Crowdstrike / Microsoft Outage Analysis
Shashank Bajpai
Cybersecurity Evangelist | LinkedIn Community Top Voice | Cloud Security SME | Cyber Risk & Compliance | Speaker, Influencer & Writer
Background:
As a technology professional, I found it imperative to delve deeply into the technical issues behind the global outage of a well-known EDR product on July 19, 2024. Having started my career as a system and driver developer at CDAC and now heading operations and engineering for Cybersecurity at YOTTA, I felt this analysis was crucial to determine the root cause and identify areas for improvement.
Online, numerous discussions emphasize the importance of Code-Process Governance and Supply Chain Risk Mitigation. However, despite the technical remedies proposed by the product owner, there is no precise identification of the root cause that triggered the domino effect, culminating in a global outage. Nonetheless, I obtained valuable insights from Zach Vorhies via Twitter, Inc. (X) and Praveen Singh via Social Media platforms. Here, I am compiling and sharing this information in two key sections: Root Cause Analysis and Areas for Improvement.
Root Cause Analysis:
As we are aware, in C++, programmers are required to validate objects before passing them to ensure they are not null. This is typically done by performing a null check. In the below attached image of stack dump from the Crowdstrike file, an attempt is being made to read memory at address 0x9C, which is 156 in decimal. This suggests that the programmer failed to verify the validity of the object, leading to an attempt to access a member variable of a null object. Calculating the address: NULL + 0x9C = 0x9C = 156.
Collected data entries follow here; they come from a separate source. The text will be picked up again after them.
(* ===== verification/Toy.v ===== *)
(** * Concrete parameters

    Small instances of the code outside the repository, on which the theorems
    are evaluated: they show that the laws asked of it can hold together. *)

From S2P Require Import Prelude L1Types.

(** A stand-in for the HMAC: 32 bytes depending on the key and the message. *)
Definition toy_hmac (k m : bytes) : bytes :=
  replicate 32 (u8 (fold_left Z.add k 0 + fold_left Z.add m 0)).
Definition toy_sodium : Sodium := {| crypto_auth_hmacsha256 := toy_hmac |}.
Lemma toy_sodium_laws : @SodiumLaws toy_sodium.
Proof.
  split; intros; simpl; unfold toy_hmac.
  - done.
  - apply Forall_replicate. apply u8_range.
Qed.

(** A stand-in for the session: a tag of 16 bytes of the key. *)
Definition toy_seal (k : Z) (plain : bytes) : bytes := plain ++ replicate kPacketTagBytes (u8 k).
Definition toy_protection : PacketProtection Z := {|
  SealPacket := fun k _ _ _ plain => Ok (toy_seal k plain);
  OpenPacket := fun k _ _ _ sealed _ =>
    let plain := take (length sealed - kPacketTagBytes) sealed in
    if decide (sealed = toy_seal k plain) then Ok plain else Fail (Err_ "msh: bad tag");
|}.
Definition toy_sound : Sound Z := fun _ => True.
Lemma toy_protection_laws : @PacketProtectionLaws Z toy_protection toy_sound.
Proof.
  split; simpl.
  - intros p q sp n h plain sealed now opened _ _ [= <-]. case_decide; [|done]. intros [= <-].
    unfold toy_seal. rewrite length_app, length_replicate.
    by rewrite take_app_length' by lia.
  - intros p sp n h plain sealed [= <-]. unfold toy_seal. by rewrite length_app, length_replicate.
  - intros q sp n h sealed now opened. case_decide; [|done]. intros [= <-]. by apply Forall_take.
Qed.

(** A socket that sends everything and receives what it is given. *)
Abbreviation ToyIo := (list (IpEndpoint * bytes)).
Definition toy_io : DatagramIo ToyIo := {|
  SendTo := fun io _ _ => (io, Ok tt);
  RecvFrom := fun io => match io with
                        | [] => ([], Ok None)
                        | d :: rest => (rest, Ok (Some d))
                        end;
|}.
This points to an invalid memory region. The critical issue here is that the program in question is a system driver, which has privileged access to the system. Due to this elevated privilege, the operating system must preemptively crash to avoid potential security risks, resulting in a blue screen of death (BSOD). While a crash in non-privileged code can often be mitigated by terminating the offending application, a crash in a system driver requires an immediate halt to protect the system. Thus, system driver crashes are responsible for the majority of BSODs.
领英推荐
Areas of Improvement:
Technology in Focus -
To address this, Microsoft should implement stricter policies for rolling back defective drivers instead of deploying risky updates. CrowdStrike, in response, should most likely enhance their code safety protocols by integrating code sanitization tools that can automatically detect such issues.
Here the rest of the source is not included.